What the exercise asks
In the reply, include exactly the lines of the entries below from the first to the line with "destruct (bool_decide_reflect (Done_Author", that line included.

BEGIN Data supplied

Lemma mercury_done_abs_append (i : DoneAggreator) (vs : list Done) (v : Done) :
  done_abs i vs ->
  done_abs (DoneAggreator_Append c v i).1 (vs ++ [v]) /\
  (DoneAggreator_Append c v i).2 = done_verdict c vs v.
Proof.
  unfold done_abs, DoneAggreator_Append, done_verdict, levels_verdict, hit. destruct i. cbn. intros ->.
  rewrite voters_snoc.
  destruct (bool_decide_reflect (Done_Author v ∈ voters Done_Author vs)); cbn.
  - done.
  - rewrite bool_decide_true by done.
    case_bool; [done|]. case_bool; done.
Qed.

Definition prevote_abs (i : PreVoteAggreator) (vs : list Prevote) : Prop :=
  pre_authors i = voters Prevote_Author vs /\
  pre_noNums i = tally Prevote_Author is_no vs /\
  pre_yesNums i = tally Prevote_Author (fun v => negb (is_no v)) vs /\
  pre_flag i = (0 <? tally Prevote_Author (fun v => negb (is_no v)) vs).

Lemma mercury_prevote_abs_append (i : PreVoteAggreator) (vs : list Prevote) (v : Prevote) :
  prevote_abs i vs ->
  prevote_abs (PreVoteAggreator_Append c v i).1 (vs ++ [v]) /\
  (PreVoteAggreator_Append c v i).2 = prevote_verdict c vs v.
Proof.
  unfold prevote_abs, PreVoteAggreator_Append, prevote_verdict, first_yes_verdict, hit.
  destruct i. cbn. intros (-> & -> & -> & ->). rewrite !tally_snoc, size_voters_snoc, voters_snoc.
  pose proof (tally_split Prevote_Author is_no vs) as Hsplit.
  pose proof (tally_nonneg Prevote_Author (fun v => negb (is_no v)) vs) as Hy.
  destruct (bool_decide_reflect (Prevote_Author v ∈ voters Prevote_Author vs)); cbn.
  - by rewrite !Z.add_0_r.
  - rewrite bool_decide_true by done. cbn. change (Prevote_Flag v =? VOTE_FLAG_NO) with (is_no v).
    destruct (is_no v); cbn; rewrite ?Z.add_0_r; repeat (case_bool; cbn);
      try lia; done.
Qed.

Definition finvote_abs (i : FinVoteAggreator) (vs : list FinVote) : Prop :=
  fin_authors i = voters FinVote_Author vs /\
  fin_yesNums i = tally FinVote_Author is_yes vs /\
  fin_noNums i = tally FinVote_Author (fun v => negb (is_yes v)) vs.

Lemma mercury_finvote_abs_append (i : FinVoteAggreator) (vs : list FinVote) (v : FinVote) :
  finvote_abs i vs ->
  finvote_abs (FinVoteAggreator_Append c v i).1 (vs ++ [v]) /\
  (FinVoteAggreator_Append c v i).2 = finvote_verdict c vs v.
Proof.
  unfold finvote_abs, FinVoteAggreator_Append, finvote_verdict, unanimity_verdict, hit.
  destruct i. cbn. intros (-> & -> & ->). rewrite !tally_snoc, size_voters_snoc, voters_snoc.
  pose proof (tally_split FinVote_Author is_yes vs) as Hsplit.
  pose proof (tally_nonneg FinVote_Author (fun v => negb (is_yes v)) vs) as Hno.
  pose proof (tally_nonneg FinVote_Author is_yes vs) as Hyes.
  destruct (bool_decide_reflect (FinVote_Author v ∈ voters FinVote_Author vs)); cbn.
  - by rewrite !Z.add_0_r.
  - rewrite bool_decide_true by done. cbn.
    change (FinVote_Flag v =? VOTE_FLAG_YES) with (is_yes v).
    destruct (is_yes v); cbn; rewrite ?Z.add_0_r; repeat (case_bool; cbn);
      try lia; done.
Qed.
End Specs.

(** ** Refinement of the specifications by the aggregators *)

(** The key of a message's aggregator. *)
Definition finish_key (f : Finish) : Z * Z := (Finish_Epoch f, Finish_Round f).
Definition done_key (d : Done) : Z * Z * Z := (Done_Epoch d, Done_Round d, Done_Try d).
Definition prevote_key (v : Prevote) : Z * Z * Z := (Prevote_Epoch v, Prevote_Round v, Prevote_Try v).
Definition finvote_key (v : FinVote) : Z * Z * Z := (FinVote_Epoch v, FinVote_Round v, FinVote_Try v).

(** Prove a run of one of the [Add...Vote] methods equal to its specification. *)
Ltac agg_run c field key new append abs_append :=
  rewrite (run_calls_field field (fun a => agg_committee a = c) _
    (fun m v => add_item3 m (key v).1.1 (key v).1.2 (key v).2 new (append c v)));
  [eapply run_verdicts; [apply add_item3_at_key|split; [|apply abs_append]; done|done]
  |done
  |intros a v Ha; rewrite <-Ha].

Lemma mercury_AddDoneVote_run (c : Committee) (ds : list Done) :
  (run_calls AddDoneVote (NewAggreator c) ds).2 =
  verdicts done_key (done_verdict c) [] ds.
Proof.
  agg_run c doneAggreator done_key NewDoneAggreator DoneAggreator_Append mercury_done_abs_append.
  unfold AddDoneVote. by destruct (add_item3 _ _ _ _ _ _).
Qed.

Lemma mercury_AddPreVote_run (c : Committee) (vs : list Prevote) :
  (run_calls AddPreVote (NewAggreator c) vs).2 =
  verdicts prevote_key (prevote_verdict c) [] vs.
Proof.
  agg_run c prevoteAggreator prevote_key NewPrevoteAggreator PreVoteAggreator_Append
    mercury_prevote_abs_append.
  unfold AddPreVote. by destruct (add_item3 _ _ _ _ _ _).
Qed.

Lemma mercury_AddFinVote_run (c : Committee) (vs : list FinVote) :
  (run_calls AddFinVote (NewAggreator c) vs).2 =
  verdicts finvote_key (finvote_verdict c) [] vs.
Proof.
  agg_run c finvoteAggreator finvote_key NewFinVoteAggreator FinVoteAggreator_Append
    mercury_finvote_abs_append.
  unfold AddFinVote. by destruct (add_item3 _ _ _ _ _ _).
Qed.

END Data supplied

Response to the exercise
Lemma mercury_done_abs_append (i : DoneAggreator) (vs : list Done) (v : Done) :
  done_abs i vs ->
  done_abs (DoneAggreator_Append c v i).1 (vs ++ [v]) /\
  (DoneAggreator_Append c v i).2 = done_verdict c vs v.
Proof.
  unfold done_abs, DoneAggreator_Append, done_verdict, levels_verdict, hit. destruct i. cbn. intros ->.
  rewrite voters_snoc.
  destruct (bool_decide_reflect (Done_Author v ∈ voters Done_Author vs)); cbn.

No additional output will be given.